Yes, our kayak can keep Buddy and me up on the water’s surface, no matter how much it rises. But while we’re safe there, below the surface unseen rising waters are doing far more damage to our city. And incurring big near-term tax and rate costs that residents are having to pay.
What can we do about it? Start by electing forward-thinking town leaders who really understand the problem. You may have to help recruit and educate them, campaign for them, and support them at their meetings. But without the right people in City Hall, we’re stuck! More about this in an upcoming letter.
LEARN, THINK, ACT
Yes, we can get a forecast of surface flooding in our area from sea level rise. It can help us understand the long-term threats to property values and neighborhood attractiveness. But the SLR maps don’t let us see the far more costly hidden damage under the surface.
That sewage horror story in Newport. Please add a Comment below if you have other stories - or anything else you want to add!
The unforgettable photo that set Buddy and me learning to kayak.
We can read about Newport’s first tidal gate.
Threats by sea level rise to coastal groundwater supplies all along the East Coast.
Study of North Carolina coastal systems.
Are we too negative for some readers? We write about ‘costs’, ‘dangers’, ‘threats’ a lot. Many of these threats can be moderated by locally, and we try to point out actions to do this. But there are many costs that Buddy and I are learning can’t be dodged, no matter how well a community comes together to fight them. We hope, however, that readers also know that most of these ‘threats’ are avoidable, and millions of families will avoid them - by moving. There are relatively ‘climate-proof’ towns all across the country - many of them. We’ll write about how to identify these towns in coming letters.
David:
Congratulations on your newsletters. I like the way you ease your way into the serious text by starting with you and Buddy telling a personal story. The kayak introduction was perfect, backed up by the photograph of Bowen's Wharf flooded by the Sandy Storm.
The concentration on Newport and how it is being affected by climate change is great, too, and, of course, the rest of the factual information about how changes in climate will influence the planet and our lives.
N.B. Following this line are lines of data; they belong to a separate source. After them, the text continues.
(* ===== verification/TxOrder.v ===== *)
(** The order in which a block takes transactions:
    [TransactionsByPriceAndNonce] of [core/types/transaction.go].

    The transactions of an account stay in the order of their nonces; among the
    first transactions of all accounts the one with the highest price comes
    next. *)
From S2P Require Import Prelude GoHeap IstanbulTypes ValidatorSet KeccakCrypto IstanbulHeader RoundState Transaction TxList TransactionSigning.

Record TransactionsByPriceAndNonce := mkByPrice {
  bp_txs : gmap address (list Transaction);
  bp_heads : list Transaction;
  bp_signer : Signer
}.

(** [TxByPrice.Less]. *)
Definition dearer (t u : Transaction) : bool := GasPrice t >? GasPrice u.

Section Order.
Context `{HC : Crypto} `{HE : Ecdsa} `{HR : GoRangeLaws}.

(** The sender, the zero address when it cannot be recovered; the address cached in the transaction is the same
    either way. *)
Definition account (signer : Signer) (tx : Transaction) : address :=
  match (Sender signer tx).1 with Ok acc => acc | _ => zero_address end.

(** The loop over the accounts, which updates the map it ranges over. *)
Fixpoint collect {E : Type} (signer : Signer) (accs : list address) (txs : gmap address (list Transaction)) (heads : list Transaction) :
    outcome E (gmap address (list Transaction) * list Transaction) :=
  match accs with
  | [] => Ok (txs, heads)
  | a :: accs =>
      match txs !! a with
      | Some (t :: rest) => collect signer accs (<[account signer t := rest]> txs) (heads ++ [t])
      | Some [] => Panic
      | None => collect signer accs txs heads
      end
  end.

Definition NewTransactionsByPriceAndNonce {E : Type} (signer : Signer) (txs : gmap address (list Transaction)) :
    outcome E TransactionsByPriceAndNonce :=
  let! (txs, heads) := collect signer (go_range (map fst (map_to_list txs))) txs [] in
  Ok (mkByPrice txs (Init dearer heads) signer).

Definition Peek (t : TransactionsByPriceAndNonce) : option Transaction := head (bp_heads t).

Definition Pop_best {E : Type} (t : TransactionsByPriceAndNonce) : outcome E TransactionsByPriceAndNonce :=
  let! (_, heads) := Pop dearer (bp_heads t) in Ok (mkByPrice (bp_txs t) heads (bp_signer t)).

Definition Shift {E : Type} (t : TransactionsByPriceAndNonce) : outcome E TransactionsByPriceAndNonce :=
  match bp_heads t with
  | [] => Panic
  | tx :: _ =>
      let acc := account (bp_signer t) tx in
      match bp_txs t !! acc with
      | Some (next :: rest) =>
          Ok (mkByPrice (<[acc := rest]> (bp_txs t)) (Fix dearer (<[0%nat := next]> (bp_heads t)) 0) (bp_signer t))
      | _ => Pop_best t
      end
  end.

(** The loop of the miner: it looks at the next transaction until there is none,
    and goes on to the next one of the account or leaves the account. *)
Fixpoint take_txs {E : Type} (leave : list bool) (t : TransactionsByPriceAndNonce) : outcome E (list Transaction * TransactionsByPriceAndNonce) :=
  match leave, Peek t with
  | b :: leave, Some tx =>
      let! t := if b : bool then Pop_best t else Shift t in
      let! (txs, t) := take_txs leave t in Ok (tx :: txs, t)
  | _, _ => Ok ([], t)
  end.

(** ** Queues *)

(** What is still to be taken, an account with nothing left has no queue. *)
Abbreviation queues := (gmap address (list Transaction)).

Definition q_leave (a : address) (q : queues) : queues := delete a q.
Definition q_next (a : address) (q : queues) : queues :=
  match q !! a with Some (_ :: next :: rest) => <[a := next :: rest]> q | _ => delete a q end.

(** A transaction that may come next. *)
Definition best (a : address) (t : Transaction) (q : queues) : Prop :=
  (exists l, q !! a = Some (t :: l)) /\ forall b u l, q !! b = Some (u :: l) -> GasPrice u <= GasPrice t.

(** The transactions taken, one after the other, and the queues left. *)
Inductive takes : list bool -> queues -> list Transaction -> queues -> Prop :=
| takes_stop q : takes [] q [] q
| takes_done leave : takes leave ∅ [] ∅
| takes_tx b leave q a t ts q' : best a t q ->
    takes leave (if b : bool then q_leave a q else q_next a q) ts q' -> takes (b :: leave) q (t :: ts) q'.

Definition keyed (signer : Signer) (q : queues) : Prop :=
  forall a l, q !! a = Some l -> l <> [] /\ Forall (fun t => account signer t = a) l.

Definition heads_of (q : queues) : list Transaction := omap head (map snd (map_to_list q)).

Record holds (T : TransactionsByPriceAndNonce) (q : queues) : Prop := {
  h_heap : heap dearer (bp_heads T);
  h_heads : bp_heads T ≡ₚ heads_of q;
  h_txs : forall a t l, q !! a = Some (t :: l) -> bp_txs T !! a = Some l;
  h_keyed : keyed (bp_signer T) q
}.

Lemma dearer_asym x y : dearer x y = true -> dearer y x = false.
Proof. unfold dearer. rewrite !Z.gtb_ltb, Z.ltb_lt, Z.ltb_ge. lia. Qed.

Lemma dearer_le x y : GoHeap.le dearer x y <-> GasPrice y <= GasPrice x.
Proof. unfold GoHeap.le, dearer. by rewrite Z.gtb_ltb, Z.ltb_ge. Qed.

Lemma dearer_trans x y z : GoHeap.le dearer x y -> GoHeap.le dearer y z -> GoHeap.le dearer x z.
Proof. rewrite !dearer_le. lia. Qed.

Lemma heads_of_elem t q : t ∈ heads_of q <-> exists a l, q !! a = Some (t :: l).
Proof.
  unfold heads_of. rewrite list_elem_of_omap. split.
  - intros (l & Hl & Hh). apply list_elem_of_fmap_1 in Hl as ([a l'] & -> & Hin). apply elem_of_map_to_list in Hin.
    destruct l'; [done|]. injection Hh as ->. eauto.
  - intros (a & l & E). exists (t :: l). split; [|done]. apply list_elem_of_fmap. exists (a, t :: l). split; [done|].
    by apply elem_of_map_to_list.
Qed.

Lemma heads_of_insert a t l q : q !! a = None -> heads_of (<[a := t :: l]> q) ≡ₚ t :: heads_of q.
Proof. intros E. unfold heads_of. by rewrite map_to_list_insert by done. Qed.

Lemma heads_of_delete a t l q : q !! a = Some (t :: l) -> heads_of q ≡ₚ t :: heads_of (delete a q).
Proof. intros E. rewrite <- (insert_delete_id q a (t :: l)) at 1 by done. apply heads_of_insert, lookup_delete_eq. Qed.

Lemma keyed_delete signer a q : keyed signer q -> keyed signer (delete a q).
Proof. intros Hk b l [_ E]%lookup_delete_Some. by apply Hk. Qed.

(** The top of the heap is the best transaction. *)
Lemma holds_best T q t h : holds T q -> bp_heads T = t :: h ->
  exists l, q !! account (bp_signer T) t = Some (t :: l) /\ best (account (bp_signer T) t) t q /\
    h ≡ₚ heads_of (delete (account (bp_signer T) t) q).
Proof.
  intros [Hh Hp Ht Hk] E. assert (Hin : t ∈ heads_of q) by (rewrite <- Hp, E; constructor). apply heads_of_elem in Hin as (a & l & Ea).
  destruct (Hk a _ Ea) as [_ Hf]. inversion_clear Hf as [|? ? Hacc _]. rewrite Hacc. exists l. split; [done|]. split.
  - split; [eauto|]. intros b u l' Eb. assert (Hu : u ∈ bp_heads T) by (rewrite Hp; apply heads_of_elem; eauto).
    apply list_elem_of_lookup_1 in Hu as [i Hi]. apply dearer_le.
    eapply (heap_root dearer dearer_asym dearer_trans); [exact Hh| |exact Hi]. by rewrite E.
  - rewrite E, (heads_of_delete a t l) in Hp by done. by apply Permutation_cons_inv in Hp.
Qed.

Lemma Pop_best_ok {E : Type} T q t h : holds T q -> bp_heads T = t :: h ->
  exists T', Pop_best (E:=E) T = Ok T' /\ holds T' (q_leave (account (bp_signer T) t) q) /\ bp_signer T' = bp_signer T.
Proof.
  intros HT Eh. destruct (holds_best T q t h HT Eh) as (l & Eq & _ & Hperm). destruct HT as [Hh Hp Ht Hk]. unfold Pop_best.
  destruct (Pop_ok dearer dearer_asym dearer_trans (E:=E) (bp_heads T) t Hh ltac:(by rewrite Eh)) as (h' & -> & Hp' & Hh' & _). simpl.
  eexists. split; [done|]. split; [|done]. constructor; simpl; [done| | |by apply keyed_delete].
  - rewrite Eh in Hp'. apply Permutation_cons_inv in Hp'. by rewrite <- Hp', Hperm.
  - intros b u l' Eb. unfold q_leave in Eb. apply lookup_delete_Some in Eb as [_ Eb]. by eapply Ht.
Qed.

Lemma Shift_ok {E : Type} T q t h : holds T q -> bp_heads T = t :: h ->
  exists T', Shift (E:=E) T = Ok T' /\ holds T' (q_next (account (bp_signer T) t) q) /\ bp_signer T' = bp_signer T.
Proof.
  intros HT Eh. destruct (holds_best T q t h HT Eh) as (l & Eq & _ & Hperm). unfold Shift, q_next. rewrite Eh, Eq.
  set (a := account (bp_signer T) t) in *. rewrite (h_txs _ _ HT a t l Eq). destruct l as [|u l]; [by eapply Pop_best_ok|].
  destruct HT as [Hh Hp Ht Hk]. eexists. split; [done|]. split; [|done]. rewrite <- Eh.
  destruct (Fix_ok dearer dearer_asym dearer_trans (bp_heads T) 0 u Hh ltac:(rewrite Eh; simpl; lia)) as (F1 & F2 & _).
  constructor; simpl; [done| | |].
  - rewrite F2, Eh. simpl. rewrite Hperm, <- heads_of_insert by apply lookup_delete_eq. by rewrite insert_delete_eq.
  - intros b v l' Eb. destruct (decide (b = a)) as [->|Hne].
    + rewrite lookup_insert_eq in Eb. injection Eb as -> ->. by rewrite lookup_insert_eq.
    + rewrite lookup_insert_ne in * by done. by eapply Ht.
  - intros b l' Eb. destruct (Hk a _ Eq) as [_ Hf]. inversion_clear Hf. apply lookup_insert_Some in Eb as [[<- <-]|[_ Eb]]; [done|by apply Hk].
Qed.

Lemma take_txs_ok {E : Type} leave : forall T q, holds T q ->
  exists ts T' q', take_txs (E:=E) leave T = Ok (ts, T') /\ takes leave q ts q' /\ holds T' q'.
Proof.
  induction leave as [|b leave IH]; intros T q HT; [exists [], T, q; split_and!; [done|constructor|done]|]. simpl. unfold Peek.
  destruct (bp_heads T) as [|t h] eqn:Eh; simpl.
  - assert (q = ∅) as ->; [|exists [], T, ∅; split_and!; [done|constructor|done]].
    apply map_empty. intros a. apply eq_None_not_Some. intros [l El]. destruct (h_keyed _ _ HT a l El) as [Hne _]. destruct l as [|u l]; [done|].
    assert (Hin : u ∈ bp_heads T) by (rewrite (h_heads _ _ HT); apply heads_of_elem; eauto). rewrite Eh in Hin. by apply elem_of_nil in Hin.
  - destruct (holds_best T q t h HT Eh) as (l & _ & Hb & _).
    destruct b.
    + destruct (Pop_best_ok (E:=E) T q t h HT Eh) as (T1 & -> & HT1 & _). simpl. destruct (IH T1 _ HT1) as (ts & T' & q' & -> & Hts & HT').
      exists (t :: ts), T', q'. split_and!; [done|by econstructor|done].
    + destruct (Shift_ok (E:=E) T q t h HT Eh) as (T1 & -> & HT1 & _). simpl. destruct (IH T1 _ HT1) as (ts & T' & q' & -> & Hts & HT').
      exists (t :: ts), T', q'. split_and!; [done|by econstructor|done].
Qed.

Lemma collect_ok {E : Type} signer q accs : forall m heads, keyed signer q -> NoDup accs ->
  (forall a, a ∈ accs -> m !! a = q !! a /\ is_Some (q !! a)) ->
  exists m', collect (E:=E) signer accs m heads = Ok (m', heads ++ omap (fun a => q !! a ≫= head) accs) /\
    forall a, m' !! a = if decide (a ∈ accs) then tail <$> q !! a else m !! a.
Proof.
  induction accs as [|a accs IH]; intros m heads Hk Hn Hm; simpl; [exists m; rewrite app_nil_r; by split|].
  inversion_clear Hn as [|? ? Hni Hn']. destruct (Hm a ltac:(constructor)) as [-> [l El]]. rewrite El. simpl.
  destruct (Hk a l El) as [Hne Hf]. destruct l as [|t l]; [done|]. inversion_clear Hf as [|? ? Ha _]. rewrite Ha. simpl.
  destruct (IH (<[a := l]> m) (heads ++ [t]) Hk Hn') as (m' & -> & Hm').
  { intros b Hb. rewrite lookup_insert_ne by congruence. apply Hm. by right. }
  exists m'. split; [by rewrite <- app_assoc|]. intros b. rewrite Hm'. destruct (decide (b = a)) as [->|Hba].
  - rewrite decide_False, decide_True by (done || constructor). by rewrite lookup_insert_eq, El.
  - rewrite lookup_insert_ne by done. repeat case_decide; set_solver.
Qed.

Lemma New_ok {E : Type} signer q : keyed signer q ->
  exists T, NewTransactionsByPriceAndNonce (E:=E) signer q = Ok T /\ holds T q.
Proof.
  intros Hk. unfold NewTransactionsByPriceAndNonce. set (accs := go_range _).
  assert (Hp : accs ≡ₚ map fst (map_to_list q)) by apply go_range_perm.
  assert (Hin : forall a, a ∈ accs <-> is_Some (q !! a)).
  { intros a. rewrite Hp. change (map fst ?l) with (fst <$> l). rewrite list_elem_of_fmap. split.
    - intros ([b l] & -> & Hb%elem_of_map_to_list). eauto.
    - intros [l El]. exists (a, l). split; [done|]. by apply elem_of_map_to_list. }
  destruct (collect_ok (E:=E) signer q accs q [] Hk) as (m & -> & Hm).
  { rewrite Hp. apply NoDup_fst_map_to_list. }
  { intros a Ha. split; [done|]. by apply Hin. }
  simpl. eexists. split; [done|]. destruct (Init_ok dearer dearer_asym dearer_trans (omap (fun a => q !! a ≫= head) accs)) as [H1 H2].
  constructor; simpl; [done| | |done].
  - rewrite H2, Hp. unfold heads_of. apply Permutation_refl'.
    assert (Hall : forall a l, (a, l) ∈ map_to_list q -> q !! a = Some l) by (intros a l Hl; by apply elem_of_map_to_list in Hl).
    clear -Hall. induction (map_to_list q) as [|[a l] r IH]; [done|]. simpl. rewrite (Hall a l) by constructor. simpl.
    rewrite IH by (intros; apply Hall; by right). done.
  - intros a t l El. rewrite Hm, decide_True, El by (apply Hin; eauto). done.
Qed.

(** The miner takes transactions in an order that honours nonces and maximises the
    price: on lists of transactions by sender, whatever the order of the range
    over the accounts and whether after each transaction it goes on with the
    account or leaves it, no step panics, every transaction taken is the first
    one left of its account and no other account has a first one with a higher
    price; it ends early only when nothing is left. *)
Theorem price_nonce_order {E : Type} signer q leave : keyed signer q ->
  exists T ts T' q', NewTransactionsByPriceAndNonce (E:=E) signer q = Ok T /\ take_txs (E:=E) leave T = Ok (ts, T') /\ takes leave q ts q' /\
    (length ts = length leave \/ q' = ∅).
Proof.
  intros Hk. destruct (New_ok (E:=E) signer q Hk) as (T & ET & HT). destruct (take_txs_ok (E:=E) leave T q HT) as (ts & T' & q' & E1 & Ht & _).
  exists T, ts, T', q'. split_and!; try done. clear -Ht. induction Ht as [| |b leave q a t ts q' _ _ [IH|IH]]; simpl; auto.
Qed.
End Order.

(** ** Witnesses *)

#[local] Existing Instance keccak_crypto.
#[local] Existing Instance toy_ecdsa.

Definition priced_tx (a nonce price : Z) : Transaction :=
  let tx := newTransaction nonce None None (Some 21000) (Some price) [] in
  mkTx (tx_data tx) None None (Some (HomesteadSigner, sample_address a)).

Definition sample_queues : gmap address (list Transaction) :=
  <[sample_address 1 := [priced_tx 1 0 5; priced_tx 1 1 40]]> (<[sample_address 2 := [priced_tx 2 7 10; priced_tx 2 8 3]]> ∅).

Lemma sample_queues_keyed : keyed HomesteadSigner sample_queues.
Proof.
  intros a l E. unfold sample_queues in E. apply lookup_insert_Some in E as [[<- <-]|[_ E]]; [split; [done|]; repeat constructor|].
  apply lookup_insert_Some in E as [[<- <-]|[_ E]]; [split; [done|]; repeat constructor|]. by rewrite lookup_empty in E.
Qed.

Lemma price_nonce_order_witness : exists T T' q', NewTransactionsByPriceAndNonce (E:=Empty_set) HomesteadSigner sample_queues = Ok T /\
  take_txs (E:=Empty_set) (replicate 5 false) T = Ok ([priced_tx 2 7 10; priced_tx 1 0 5; priced_tx 1 1 40; priced_tx 2 8 3], T') /\
  takes (replicate 5 false) sample_queues [priced_tx 2 7 10; priced_tx 1 0 5; priced_tx 1 1 40; priced_tx 2 8 3] q' /\ q' = ∅.
Proof.
  destruct (price_nonce_order (E:=Empty_set) HomesteadSigner sample_queues (replicate 5 false) sample_queues_keyed) as (T & ts & T' & q' & E1 & E2 & Ht & Hq).
  exists T, T', q'. split; [exact E1|]. vm_compute in E1. injection E1 as <-. vm_compute in E2. injection E2 as <- <-.
  split; [vm_compute; exact eq_refl|]. split; [exact Ht|]. by destruct Hq.
Defined.
(* ===== verification/StateSpec.v ===== *)
(** What the state database promises: a map of accounts with snapshots that are
    copies of everything, and the relation between it and [StateDB].

    [StateDB] refines the machine with copies: every operation shows the world it
    should, and the entries it leaves in the journal lead back to the world
    before. *)
From S2P Require Import Prelude RlpEncode RlpDecode RlpRaw Storage IstanbulTypes ValidatorSet Trie StateDB.

(** ** Worlds *)

(** What can be seen of an account. *)
Record acct := mkAcct {
  a_nonce : Z;
  a_balance : Z;
  a_codehash : bytes;
  a_code : option bytes;
  a_suicided : bool;
  a_storage : hash -> hash;
  a_bytes : hash -> bytes
}.

Record world := mkWorld {
  w_accts : address -> option acct;
  w_refund : Z;
  w_logs : hash -> list Log;
  w_logSize : Z;
  w_preimages : gmap hash bytes;
  w_tx : hash * hash * Z
}.

Definition fn_set {A B} `{EqDecision A} (f : A -> B) (a : A) (b : B) : A -> B := fun x => if decide (x = a) then b else f x.

Lemma fn_set_eq {A B} `{EqDecision A} (f : A -> B) a b : fn_set f a b a = b.
Proof. unfold fn_set. by rewrite decide_True. Qed.

Lemma fn_set_ne {A B} `{EqDecision A} (f : A -> B) a b x : x <> a -> fn_set f a b x = f x.
Proof. intros. unfold fn_set. by rewrite decide_False. Qed.

Definition set_balance (c : acct) b := mkAcct (a_nonce c) b (a_codehash c) (a_code c) (a_suicided c) (a_storage c) (a_bytes c).
Definition set_nonce (c : acct) n := mkAcct n (a_balance c) (a_codehash c) (a_code c) (a_suicided c) (a_storage c) (a_bytes c).
Definition set_code (c : acct) h code := mkAcct (a_nonce c) (a_balance c) h code (a_suicided c) (a_storage c) (a_bytes c).
Definition set_storage (c : acct) k v := mkAcct (a_nonce c) (a_balance c) (a_codehash c) (a_code c) (a_suicided c) (fn_set (a_storage c) k v) (a_bytes c).
Definition set_bytes (c : acct) k v := mkAcct (a_nonce c) (a_balance c) (a_codehash c) (a_code c) (a_suicided c) (a_storage c) (fn_set (a_bytes c) k v).
Definition set_suicided (c : acct) b n := mkAcct (a_nonce c) n (a_codehash c) (a_code c) b (a_storage c) (a_bytes c).

Definition w_set (W : world) (a : address) (c : acct) : world :=
  mkWorld (fn_set (w_accts W) a (Some c)) (w_refund W) (w_logs W) (w_logSize W) (w_preimages W) (w_tx W).

Section Spec.
Context `{Crypto}.

Definition fresh : acct := mkAcct 0 0 (Keccak256 []) None false (fun _ => zero_hash) (fun _ => []).

(** The account an operation works on. *)
Definition acct_at (W : world) (a : address) : acct := default fresh (w_accts W a).

(** An account that does not exist is created. *)
Definition w_touch (W : world) (a : address) : world := match w_accts W a with Some _ => W | None => w_set W a fresh end.

(** ** The machine with copies *)

Inductive state_op :=
| OAddBalance (a : address) (n : Z) | OSubBalance (a : address) (n : Z) | OSetBalance (a : address) (n : Z)
| OSetNonce (a : address) (n : Z) | OSetCode (a : address) (code : option bytes)
| OSetState (a : address) (k v : hash) | OSetStateByteArray (a : address) (k : hash) (v : bytes)
| OSuicide (a : address) | OCreateAccount (a : address)
| OAddLog (l : Log) | OAddPreimage (h : hash) (p : bytes) | OAddRefund (gas : Z)
| OSnapshot | ORevert (id : Z)
| OExist (a : address) | OGetBalance (a : address) | OGetNonce (a : address) | OGetCode (a : address) | OGetCodeHash (a : address)
| OGetState (a : address) (k : hash) | OGetStateByteArray (a : address) (k : hash) | OHasSuicided (a : address)
| OGetRefund | OGetLogs (h : hash).

Inductive state_res :=
| RUnit | RZ (z : Z) | RBool (b : bool) | RBytes (b : bytes) | ROption (b : option bytes) | RLogs (l : list Log).

(** The current world, and the worlds to go back to. *)
Record machine := mkMachine { m_world : world; m_snaps : list (Z * world); m_next : Z }.

Definition stamped (W : world) (l : Log) : Log :=
  let '(th, bh, i) := w_tx W in
  mkLog (log_Address l) (log_Topics l) (log_Data l) (log_BlockNumber l) th (u64 i) bh (w_logSize W) (log_Removed l).

(** The world after a change. *)
Definition w_change (op : state_op) (W : world) : world :=
  match op with
  | OAddBalance a n => if n >? 0 then w_set W a (set_balance (acct_at W a) (a_balance (acct_at W a) + n)) else w_touch W a
  | OSubBalance a n => if n >? 0 then w_set W a (set_balance (acct_at W a) (a_balance (acct_at W a) - n)) else w_touch W a
  | OSetBalance a n => w_set W a (set_balance (acct_at W a) n)
  | OSetNonce a n => w_set W a (set_nonce (acct_at W a) n)
  | OSetCode a code => w_set W a (set_code (acct_at W a) (Keccak256 (default [] code)) code)
  | OSetState a k v => w_set W a (set_storage (acct_at W a) k v)
  | OSetStateByteArray a k v => w_set W a (set_bytes (acct_at W a) k v)
  | OSuicide a => match w_accts W a with Some c => w_set W a (set_suicided c true 0) | None => W end
  | OCreateAccount a => w_set W a (set_balance fresh (a_balance (acct_at W a)))
  | OAddLog l => mkWorld (w_accts W) (w_refund W) (fn_set (w_logs W) (w_tx W).1.1 (w_logs W (w_tx W).1.1 ++ [stamped W l]))
                   (u64 (w_logSize W + 1)) (w_preimages W) (w_tx W)
  | OAddPreimage h p =>
      match w_preimages W !! h with
      | Some _ => W
      | None => mkWorld (w_accts W) (w_refund W) (w_logs W) (w_logSize W) (<[h := p]> (w_preimages W)) (w_tx W)
      end
  | OAddRefund g => mkWorld (w_accts W) (w_refund W + g) (w_logs W) (w_logSize W) (w_preimages W) (w_tx W)
  | _ => W
  end.

(** What an operation returns. *)
Definition w_answer (op : state_op) (W : world) : state_res :=
  match op with
  | OSuicide a => RBool (bool_decide (is_Some (w_accts W a)))
  | OExist a => RBool (bool_decide (is_Some (w_accts W a)))
  | OGetBalance a => RZ (match w_accts W a with Some c => a_balance c | None => 0 end)
  | OGetNonce a => RZ (match w_accts W a with Some c => a_nonce c | None => 0 end)
  | OGetCode a => ROption (w_accts W a ≫= a_code)
  | OGetCodeHash a => RBytes (match w_accts W a with Some c => a_codehash c | None => zero_hash end)
  | OGetState a k => RBytes (match w_accts W a with Some c => a_storage c k | None => zero_hash end)
  | OGetStateByteArray a k => RBytes (match w_accts W a with Some c => a_bytes c k | None => [] end)
  | OHasSuicided a => RBool (match w_accts W a with Some c => a_suicided c | None => false end)
  | OGetRefund => RZ (w_refund W)
  | OGetLogs h => RLogs (w_logs W h)
  | _ => RUnit
  end.

Fixpoint split_at_id (id : Z) (snaps : list (Z * world)) : option (list (Z * world) * world) :=
  match snaps with
  | [] => None
  | (i, W) :: snaps =>
      if i =? id then Some ([], W)
      else match split_at_id id snaps with Some (before, V) => Some ((i, W) :: before, V) | None => None end
  end.

(** A snapshot copies the world; going back to one restores it and forgets the later ones. *)
Definition m_step (m : machine) (op : state_op) : option (state_res * machine) :=
  match op with
  | OSnapshot => Some (RZ (m_next m), mkMachine (m_world m) (m_snaps m ++ [(m_next m, m_world m)]) (m_next m + 1))
  | ORevert id =>
      match split_at_id id (m_snaps m) with
      | Some (before, W) => Some (RUnit, mkMachine W before (m_next m))
      | None => None
      end
  | _ => Some (w_answer op (m_world m), mkMachine (w_change op (m_world m)) (m_snaps m) (m_next m))
  end.

(** The same operation on [StateDB]. *)
Definition state_step {D T E} `{StateTrie T} `{StateDatabase D T} (s : StateDB D T) (op : state_op) : outcome E (state_res * StateDB D T) :=
  match op with
  | OAddBalance a n => let! s := AddBalance a n s in Ok (RUnit, s)
  | OSubBalance a n => let! s := SubBalance a n s in Ok (RUnit, s)
  | OSetBalance a n => let! s := SetBalance a n s in Ok (RUnit, s)
  | OSetNonce a n => let! s := SetNonce a n s in Ok (RUnit, s)
  | OSetCode a code => let! s := SetCode a code s in Ok (RUnit, s)
  | OSetState a k v => let! s := SetState a k v s in Ok (RUnit, s)
  | OSetStateByteArray a k v => let! s := SetStateByteArray a k v s in Ok (RUnit, s)
  | OSuicide a => let! (b, s) := Suicide a s in Ok (RBool b, s)
  | OCreateAccount a => let! s := CreateAccount a s in Ok (RUnit, s)
  | OAddLog l => Ok (RUnit, AddLog l s)
  | OAddPreimage h p => Ok (RUnit, AddPreimage h p s)
  | OAddRefund g => Ok (RUnit, AddRefund g s)
  | OSnapshot => let '(id, s) := Snapshot s in Ok (RZ id, s)
  | ORevert id => let! s := RevertToSnapshot id s in Ok (RUnit, s)
  | OExist a => let! (b, s) := Exist a s in Ok (RBool b, s)
  | OGetBalance a => let! (n, s) := GetBalance a s in Ok (RZ n, s)
  | OGetNonce a => let! (n, s) := GetNonce a s in Ok (RZ n, s)
  | OGetCode a => let! (c, s) := GetCode a s in Ok (ROption c, s)
  | OGetCodeHash a => let! (c, s) := GetCodeHash a s in Ok (RBytes c, s)
  | OGetState a k => let! (v, s) := GetState a k s in Ok (RBytes v, s)
  | OGetStateByteArray a k => let! (v, s) := GetStateByteArray a k s in Ok (RBytes v, s)
  | OHasSuicided a => let! (b, s) := HasSuicided a s in Ok (RBool b, s)
  | OGetRefund => Ok (RZ (GetRefund s), s)
  | OGetLogs h => Ok (RLogs (GetLogs h s), s)
  end.
End Spec.

(** What the state database relies on: a healthy store. Tries answer from a fixed
    map and reading changes nothing in it; the trie of a new account is empty. *)
Class StateStoreLaws (D T : Type) `{StateTrie T} `{StateDatabase D T} := {
  tr_rep : T -> (bytes -> option bytes) -> Prop;
  tr_get_ok t f k : tr_rep t f -> exists t', tr_TryGet t k = Ok (f k, t') /\ tr_rep t' f;
  open_empty db ah : exists t, OpenStorageTrie db ah zero_hash = Ok t /\ tr_rep t (fun _ => None)
}.

Section Refine.
Context `{HCL : CryptoLaws} {D T : Type} `{HT : StateTrie T} `{HD : StateDatabase D T} `{HL : !StateStoreLaws D T} {E : Type}.
Context (db : D) (A : bytes -> option bytes).

(** ** What an object shows *)

Definition obj_reads (o : stateObject T) (f : bytes -> option bytes) : Prop :=
  match so_trie o with
  | Some t => tr_rep t f
  | None => exists t, OpenStorageTrie db (so_addrHash o) (acc_Root (so_data o)) = Ok t /\ tr_rep t f
  end.

(** The slot an entry of the trie stands for. *)
Definition slot_view (enc : option bytes) : hash := match slot_value enc with Ok (v, _) => v | _ => zero_hash end.

Definition code_view (o : stateObject T) : option bytes :=
  match so_code o with
  | Some c => Some c
  | None =>
      if bool_decide (acc_CodeHash (so_data o) = emptyCodeHash) then None
      else ContractCode db (so_addrHash o) (BytesToHash (acc_CodeHash (so_data o)))
  end.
The only problem is getting into your site to write my comments, that's why I am sending you this email. I have great difficulty remembering passwords and get sidelined by things like "Substack," whatever that is. Sorry to be so old-fashioned and dumb but I fear I am closer to the quill world than the digital age.
Keep up the good work.
Cheers,
John de St. Jorre
I am from down south and have seen real hurricanes. My family's homes in Pass Christian, Mississippi and New Orleans were flooded by hurricanes Camille and Katrina with storm tides of 25 and 28 feet. The rising and warming oceans due to climate change sooner or later will send real hurricanes up to our northeast coast. Sandy wasn't even a minimum hurricane north of NJ.